Kendyll Pope

No. 55
- Position: Linebacker

Personal information
- Born: May 9, 1981 (age 45) Fort White, Florida, U.S.
- Listed height: 6 ft 1 in (1.85 m)
- Listed weight: 220 lb (100 kg)

Career information
- High school: Columbia (Lake City, Florida)
- College: Florida State
- NFL draft: 2004: 4th round, 107th overall pick

Career history
- Indianapolis Colts (2004–2006);

Awards and highlights
- Super Bowl champion (XLI); Second-team All-ACC (2002);
- Stats at Pro Football Reference

= Kendyll Pope =

American football player (born 1981)

Kendyll Pope (born May 9, 1981) is an American former professional football player who was a linebacker for the Indianapolis Colts. He played college football for the Florida State Seminoles.

== Early life ==
A native of Fort White, Florida, Pope attended Columbia High School, where he developed into one of the best defensive players in the state of Florida. In his senior year, he recorded 175 tackles, seven sacks and four caused fumbles, which earned him first-team Class 6A all-state honors, as well as All-American selections by USA Today and Parade.

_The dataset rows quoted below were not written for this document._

(** [kernel_main] sets every component up: from the static variables as the
    compiler leaves them it reaches the prompt of the shell, with the boot thread
    running, the tables loaded, the two interrupt lines handled, the keyboard empty,
    the screen sound, and the log written as the code says; on a disk that was never
    used it makes a file system with the two standard accounts, and on the disk of an
    earlier run it finds that run's files and accounts again. *)
Theorem kernel_boots (M : sched K -> Prop) m :
  bootable m -> static_ok (os_ufs (mc_os m)) -> blank_accounts (os_accounts (mc_os m)) ->
  (forall s, scheduled m s -> M s) -> boots_either_way M m.
Proof.
  intros Hb Hst Hold HM. split.
  - intros Hm. destruct (first_users _ _ Hst Hm Hold) as (a & u & E & Hq).
    destruct (kernel_main_spec m a u Hb E) as (m' & Em & Hbt & Hs & Ea & Eu). exists m'. rewrite Ea, Eu. auto.
  - intros s accounts Hw Ha (h & Hn & Hv & Hc) Hsame.
    destruct (ufs_init_mount s _ Hw Hst Hsame) as (Hw1 & Hd1 & _ & _ & Hc1).
    assert (Hn1 : named (ufs_init (os_ufs (mc_os m))) h PASSWD_FILE) by (unfold named; by rewrite Hd1).
    assert (Hs1 : saved (ufs_init (os_ufs (mc_os m))) accounts).
    { exists h. split; [done|]. split; [by apply (named_valid _ _ PASSWD_FILE)|by rewrite Hc1]. }
    destruct Hold as [Hl Ho].
    destruct (users_init_saved _ accounts (os_accounts (mc_os m)) Hw1 Hs1 Ha Hl) as (u & E & Hwu & Hdu & Hcu).
    { intros i Hi. apply (Ho i Hi). }
    destruct (kernel_main_spec m accounts u Hb E) as (m' & Em & Hbt & Hs & Ea & Eu). exists m'. rewrite Ea, Eu.
    split; [done|]. split; [done|]. split; [by apply HM|].
    split; [done|]. split; [done|]. split; [by rewrite Hdu|].
    intros j. by rewrite Hcu.
Qed.
End started.

(** * A concrete machine *)

#[export] Instance demo_boot_env : BootEnv mem := {
  env_pmm_init := fun k => k;
  env_vmm_init := fun k => k;
  env_heap_init := fun k => k;
}.

#[export] Instance simuart_board : Board simuart.
Proof.
  split.
  - intros d port v Hok Hp. cbn. unfold COM1 in *. by replace (port =? 1016) with false by lia.
  - intros d port Hok Hp. cbn in *. split; [lia|done].
Qed.

Definition demo_irq : @irq_handler_fn (os_t mem memdisk Heap.heap) simuart := fun s _ => s.

(** Everything as it is when the boot loader jumps to the kernel, and a blank disk. *)
Definition demo_machine : machine mem memdisk Heap.heap simuart :=
  mk_machine
    (mk_os (mk_io (mk_sched [] 0 0 (-1) ∅) no_pipes (mk_keyboard false (ring_buffer_init (replicate 256 0) 1))
                  demo_video demo_static demo_memfs) no_processes 1 demo_fs boot_accounts)
    (0, []) None None (replicate 16 None) false.

Lemma demo_bootable : bootable demo_machine.
Proof.
  split; try done.
  - exists ∅, 65536. by split.
Qed.

Lemma kernel_boots_witness :
  bootable demo_machine /\ boots 4096 8192 (fun n => n) (fun n => n) demo_irq demo_irq (fun _ => True) demo_machine first_files.
Proof.
  split; [exact demo_bootable|].
  exact (proj1 (kernel_boots 4096 8192 (fun n => n) (fun n => n) demo_irq demo_irq (fun _ => True) demo_machine demo_bootable
    demo_static_ok (conj eq_refl boot_account_ok) (fun _ _ => I)) demo_bad_magic).
Defined.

Ranked as the No. 5 linebacker in the country by SuperPrep, Pope was recruited by numerous schools. He selected Florida State over Florida, Alabama, Tennessee, and Ohio State, following the footsteps of former Seminoles and Columbia alumni Brian Allen and All-American Reinard Wilson.

== College career ==
In his true freshman year at Florida State, Pope primarily saw action backing up All-American senior Tommy Polley at weakside linebacker as well as on special teams. Pope finished the season with 52 tackles (20 solo), which was best among non-starters. His season high of eight tackles (four solo, four assists) came against Virginia.

As a sophomore, Pope succeeded Polley at the weakside linebacker spot, starting every regular season game for the Seminoles, but a shoulder injury caused him to miss the Seminoles' victory over Virginia Tech in the Gator Bowl. He recorded 113 tackles (52 unassisted) in the season, which trailed only senior Bradley Jennings (121), and was the most by a Seminole sophomore since Marvin Jones (125) in 1991. Pope also ranked fourth on the team with seven tackles for a loss of (−28 yards). He had a season-high 14 tackles against Wake Forest and Clemson. For his sophomore performance, Pope earned an All-ACC honorable mention.

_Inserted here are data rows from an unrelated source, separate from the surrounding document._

Lemma Forall_map2 {A B C : Type} (P : A -> Prop) (Q : B -> Prop)
  (R : C -> Prop) (f : A -> B -> C) (l : list A) (m : list B) :
  (forall a b, P a -> Q b -> R (f a b)) ->
  Forall P l -> Forall Q m -> Forall R (map2 f l m).
Proof.
  intros Hf Hl. revert m. induction Hl as [|a l Ha Hl IH]; intros m Hm;
    [constructor|].
  destruct Hm as [|b m Hb Hm]; [constructor|].
  cbn [map2]. constructor; [now apply Hf|now apply IH].
Qed.

Lemma new_potential_one_region (labels SeedMap : list Z) (init r : list fl) :
  Forall (fun l => l <= 1) labels ->
  new_potential labels SeedMap init = Ok r -> r = init.
Proof.
  intros Hone. unfold new_potential.
  destruct (np_max (np_unique labels)) as [top|e] eqn:Emax; [|discriminate].
  cbn [bind]. destruct (np_max_spec _ _ Emax) as [Htop _].
  apply (proj1 (np_unique_In top labels)) in Htop.
  rewrite Forall_forall in Hone. specialize (Hone top Htop).
  unfold range. cbn [Z.eqb Z.ltb Z.compare bind].
  rewrite Z.div_1_r. replace (Z.to_nat (top - 1 + 1 - 1)) with 0%nat by lia.
  cbn. intros E. now injection E.
Qed.

Section OneRegion.

Variable label : list Z -> list Z.
Hypothesis Hone : forall g, Forall (fun l => l <= 1) (label g).

Let zeroish (v : fl) : Prop := exists q, v = Fin q /\ (q == 0)%Q.

Let idle (st : growth) : Prop :=
  Forall zeroish (AnnualMap st) /\
  Forall (fun d => d = fzero) (BurnCube.Startdates st) /\
  Forall (fun b => b = 0) (tmpMap st).

Lemma zeroish_not_positive (v : fl) : zeroish v -> bool_int (fgt v fzero) = 0.
Proof.
  intros (q & -> & Hq). unfold fgt. cbn [flt fzero].
  assert (Qlt_bool 0 q = false) as ->; [|reflexivity].
  apply Qlt_bool_false. rewrite Hq. apply Qle_refl.
Qed.

Lemma grow_step_idle (dists : dists_ds) (outlrs : outlrs_ds)
  (SeedMap : list Z) (ref_date : Z) (st st' : growth) (d : Z) :
  idle st ->
  grow_step label dists outlrs SeedMap ref_date st d = Ok st' -> idle st'.
Proof.
  intros (HA & HS & HT). unfold grow_step.
  destruct (next_obs _ d) as [ti|e]; [|discriminate]. cbn [bind].
  destruct (potential dists outlrs ti) as [Potential|e]; [|discriminate].
  cbn [bind].
  destruct (new_potential _ _ _) as [NP|e] eqn:ENP; [|discriminate].
  cbn [bind]. apply (new_potential_one_region _ _ _ _ (Hone _)) in ENP.
  subst NP. intros E. injection E as <-.
  assert (HA' : Forall zeroish
                  (map2 fadd (AnnualMap st)
                     (map (fun v => of_Z (bool_int (fgt v fraction_seedmap)))
                          (map (fun _ : Z => fzero) SeedMap)))).
  { apply (Forall_map2 zeroish (fun x => x = of_Z 0)); [|exact HA|].
    - intros a b (q & -> & Hq) ->. exists (q + inject_Z 0)%Q.
      split; [reflexivity|]. rewrite Hq. reflexivity.
    - apply Forall_forall. intros x Hx. rewrite map_map in Hx.
      apply in_map_iff in Hx. destruct Hx as (z & <- & _). reflexivity. }
  assert (HT' : Forall (fun b => b = 0)
                  (map (fun v => bool_int (fgt v fzero))
                     (map2 fadd (AnnualMap st)
                        (map (fun v =>
                                of_Z (bool_int (fgt v fraction_seedmap)))
                             (map (fun _ : Z => fzero) SeedMap))))).
  { apply Forall_forall. intros b Hb. apply in_map_iff in Hb.
    destruct Hb as (v & <- & Hv). apply zeroish_not_positive.
    rewrite Forall_forall in HA'. now apply HA'. }
  split; [exact HA'|]. split; [|exact HT'].
  cbn [BurnCube.Startdates].
  apply (Forall_map2 (fun c => c = false) (fun x => x = fzero));
    [now intros a b -> ->| |exact HS].
  destruct (d <? ref_date);
    apply (Forall_map2 (fun a => a = 0) (fun b => b = 0));
    trivial; now intros a b -> ->.
Qed.

(** Property X13.
    When the labelling never finds more than one region, no region is
    ever looked at, and [region_growing], if it returns, returns a burn
    extent that is 0 everywhere and start dates that are 0 everywhere,
    whatever the seeds: a single connected burn scar is not grown. *)
Theorem region_growing_one_region (dists : dists_ds) (outlrs : outlrs_ds)
  (sev : severity_ds) (BurnExtent : list Z) (Startdates : list fl) :
  region_growing label dists outlrs sev = Ok (BurnExtent, Startdates) ->
  Forall (fun b => b = 0) BurnExtent /\
  Forall (fun d => d = fzero) Startdates.
Proof.
  unfold region_growing. cbv zeta.
  destruct (np_max _) as [top|e]; [|discriminate]. cbn [bind].
  destruct (get _ 0) as [ii|e]; [|discriminate]. cbn [bind].
  destruct (get _ ii) as [ref_date|e]; [|discriminate]. cbn [bind].
  destruct (next_obs _ ref_date) as [ti|e]; [|discriminate]. cbn [bind].
  destruct (potential dists outlrs ti) as [Potential|e]; [|discriminate].
  cbn [bind].
  destruct (new_potential _ _ _) as [NP|e] eqn:ENP; [|discriminate].
  cbn [bind]. apply (new_potential_one_region _ _ _ _ (Hone _)) in ENP.
  subst NP.
  destruct (foldM _ _ _) as [st|e] eqn:Efold; [|discriminate].
  cbn [bind]. intros E. injection E as <- <-.
  assert (HI : idle st).
  { refine (foldM_invariant _ idle _ _ _ _ _ Efold).
    - intros s a s' _ Hs Hstep. exact (grow_step_idle _ _ _ _ _ _ _ Hs Hstep).
    - split; [|split]; cbn [AnnualMap BurnCube.Startdates tmpMap].
      + apply Forall_forall. intros v Hv. apply in_map_iff in Hv.
        destruct Hv as (x & <- & _). exists 0%Q. now split.
      + apply (Forall_map2 (fun v => v = fzero) (fun z => z = fzero)).
        * now intros a b -> ->.
        * apply Forall_forall. intros v Hv. apply in_map_iff in Hv.
          now destruct Hv as (x & <- & _).
        * apply Forall_forall. intros z Hz'. now apply repeat_spec in Hz'.
      + apply Forall_forall. intros b Hb. rewrite map_map in Hb.
        apply in_map_iff in Hb. now destruct Hb as (x & <- & _). }
  destruct HI as (HA & HS & _). split; [|exact HS].
  apply Forall_forall. intros b Hb. apply in_map_iff in Hb.
  destruct Hb as (v & <- & Hv). apply zeroish_not_positive.
  rewrite Forall_forall in HA. now apply HA.
Qed.

End OneRegion.

Lemma region_growing_one_region_witness :
  region_growing label_one_region rg_dists rg_outlrs
    (rg_severity (of_Z rg_last)) = Ok ([0], [fzero]) /\
  Forall (fun b => b = 0) [0] /\
  Forall (fun d => d = fzero) [fzero].
Proof.
  assert (H : region_growing label_one_region rg_dists rg_outlrs
                (rg_severity (of_Z rg_last)) = Ok ([0], [fzero]))
    by (vm_compute; reflexivity).
  split; [exact H|].
  refine (region_growing_one_region label_one_region _ rg_dists rg_outlrs
            (rg_severity (of_Z rg_last)) [0] [fzero] H).
  intros g. unfold label_one_region. apply Forall_forall. intros l Hl.
  apply in_map_iff in Hl. destruct Hl as (v & <- & _).
  destruct (v =? 0); cbn; lia.
Defined.

(** ** Region growing: the dates it assigns *)

Lemma get_In {A : Type} (l : list A) (i : nat) (a : A) :
  get l i = Ok a -> In a l.
Proof.
  unfold get. destruct (nth_error l i) as [x|] eqn:E; [|discriminate].
  intros H. injection H as <-. eapply nth_error_In, E.
Qed.

Lemma bool_int_01 (b : bool) : bool_int b = 0 \/ bool_int b = 1.
Proof. destruct b; auto. Qed.

(** Property X14.
    [region_growing] assigns dates, it does not make any: every entry of
    the start dates it returns is 0, which [severitymapping] turns into NaN,
    or the date of a defined start date of the severity map it was given;
    and every entry of the burn extent is 0 or 1. *)
Theorem region_growing_dates (label : list Z -> list Z)
  (dists : dists_ds) (outlrs : outlrs_ds) (sev : severity_ds)
  (BurnExtent : list Z) (Startdates : list fl) :
  region_growing label dists outlrs sev = Ok (BurnExtent, Startdates) ->
  Forall (fun b => b = 0 \/ b = 1) BurnExtent /\
  Forall (fun x => x = fzero \/
                   exists v, In v (StartDate sev) /\ isnan v = false /\
                             x = of_Z (astype_datetime64 v))
         Startdates.
Proof.
  unfold region_growing. cbv zeta.
  assert (Hdate : forall d, In d (np_unique (start_dates sev)) ->
            exists v, In v (StartDate sev) /\ isnan v = false /\
                      of_Z d = of_Z (astype_datetime64 v)).
  { intros d Hd. apply (proj1 (np_unique_In d _)) in Hd.
    unfold start_dates in Hd. apply in_map_iff in Hd.
    destruct Hd as (v & <- & Hv). apply filter_In in Hv.
    destruct Hv as [Hv Hn]. apply negb_true_iff in Hn. now exists v. }
  set (PD := fun x : fl =>
                x = fzero \/
                exists v, In v (StartDate sev) /\ isnan v = false /\
                          x = of_Z (astype_datetime64 v)).
  destruct (np_max _) as [top|e]; [|discriminate]. cbn [bind].
  destruct (get _ 0) as [ii|e]; [|discriminate]. cbn [bind].
  destruct (get _ ii) as [ref_date|e] eqn:Eref; [|discriminate]. cbn [bind].
  apply get_In in Eref.
  destruct (next_obs _ ref_date) as [ti|e]; [|discriminate]. cbn [bind].
  destruct (potential dists outlrs ti) as [Potential|e]; [|discriminate].
  cbn [bind].
  destruct (new_potential _ _ _) as [NP|e]; [|discriminate]. cbn [bind].
  destruct (foldM _ _ _) as [st|e] eqn:Efold; [|discriminate].
  cbn [bind]. intros E. injection E as <- <-. split.
  - apply Forall_forall. intros b Hb. apply in_map_iff in Hb.
    destruct Hb as (v & <- & _). apply (bool_int_01 (fgt v fzero)).
  - refine (foldM_invariant _
              (fun st => Forall PD (BurnCube.Startdates st)) _ _ _ _ _ Efold).
    + intros s d s' Hd Hs. unfold grow_step.
      destruct (next_obs _ d) as [ti'|e]; [|discriminate]. cbn [bind].
      destruct (potential dists outlrs ti') as [P'|e]; [|discriminate].
      cbn [bind].
      destruct (new_potential _ _ _) as [NP'|e]; [|discriminate].
      cbn [bind]. intros E. injection E as <-. cbn [BurnCube.Startdates].
      apply (Forall_map2 (fun _ => True) PD); [| |exact Hs].
      * intros c old _ Hold. destruct c; [right; now apply Hdate|exact Hold].
      * apply Forall_forall. intros; exact Logic.I.
    + cbn [BurnCube.Startdates].
      apply (Forall_map2 (fun _ => True) (fun z => z = fzero)).
      * intros v z _ ->.
        destruct (fgt v fzero); [right; now apply Hdate|now left].
      * apply Forall_forall. intros; exact Logic.I.
      * apply Forall_forall. intros z Hz'. now apply repeat_spec in Hz'.
Qed.

Lemma region_growing_dates_witness :
  region_growing label_isolated rg4_dists rg4_outlrs rg4_severity
  = Ok ([1; 0; 0; 0], [of_Z rg4_start; fzero; fzero; fzero]) /\
  Forall (fun b => b = 0 \/ b = 1) [1; 0; 0; 0] /\
  Forall (fun x => x = fzero \/
                   exists v, In v (StartDate rg4_severity) /\
                             isnan v = false /\
                             x = of_Z (astype_datetime64 v))
         [of_Z rg4_start; fzero; fzero; fzero].
Proof.
  assert (H : region_growing label_isolated rg4_dists rg4_outlrs rg4_severity
              = Ok ([1; 0; 0; 0], [of_Z rg4_start; fzero; fzero; fzero]))
    by (vm_compute; reflexivity).
  split; [exact H|].
  exact (region_growing_dates label_isolated rg4_dists rg4_outlrs
           rg4_severity [1; 0; 0; 0] [of_Z rg4_start; fzero; fzero; fzero] H).
Defined.

(** ** The parallel stages against the loop over all pixels *)

Lemma chunks_visit_all (n n_procs : Z) :
  1 <= n_procs <= n ->
  exists cs, chunks n n_procs = Ok cs /\ all_visited cs = visited (0, n).
Proof.
  intros Hn. unfold chunks, floordiv.
  assert (Hc : 1 <= n / n_procs) by (apply Z.div_le_lower_bound; lia).
  set (c := n / n_procs) in *.
  replace (n_procs =? 0) with false by (symmetry; apply Z.eqb_neq; lia).
  cbn [bind]. unfold range.
  replace (c =? 0) with false by (symmetry; apply Z.eqb_neq; lia).
  replace (0 <? c) with true by (symmetry; apply Z.ltb_lt; lia).
  cbn [bind]. eexists. split; [reflexivity|].
  apply chunks_cover; [lia|lia|].
  pose proof (Z.div_mod (n - 0 + c - 1) c ltac:(lia)) as Hdm.
  pose proof (Z.mod_pos_bound (n - 0 + c - 1) c ltac:(lia)) as Hmod.
  assert (0 <= (n - 0 + c - 1) / c) by (apply Z.div_pos; lia).
  rewrite Z2Nat.id by assumption. nia.
Qed.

In his junior season, Pope led the team with 131 total tackles (68 solo), and recorded 10 or more tackles in eight of the Seminoles' 14 games, including five of the last six games of the season. A career-high 15 tackles came against North Carolina State. For the season, Pope also had five pass break-ups, five quarterback hurries and two interceptions, including a pick six in the 31–14 win over in-state rival Florida. Pope was named to the All-ACC second-team, and was voted No. 2 on Kirk Herbstreit's “Best of the Best Outside Linebacker” along with teammate Michael Boulware.

Pope entered the 2003 season with the expectations of an All-American senior year, but was plagued with knee injuries throughout the season. Rotating with sophomore A. J. Nicholson and freshman Ernie Sims, and seeing his playing time reduced, Pope's numbers went considerably down. Playing in 10 games, he recorded 56 tackles, seven tackles for a loss, and three quarterback sacks.

== Professional career ==
Projected to be a mid-third rounder by Sports Illustrated, Pope was described as “athletic, weak-side linebacker that excels in pass coverage.” He was selected in the fourth round with the 107th overall pick by the Colts.

Pope missed the 2005 NFL season after being suspended for violating the NFL's Substance Abuse Policy. He was waived by the Colts on April 25, 2007, after missing two seasons due to suspension and never being reinstated.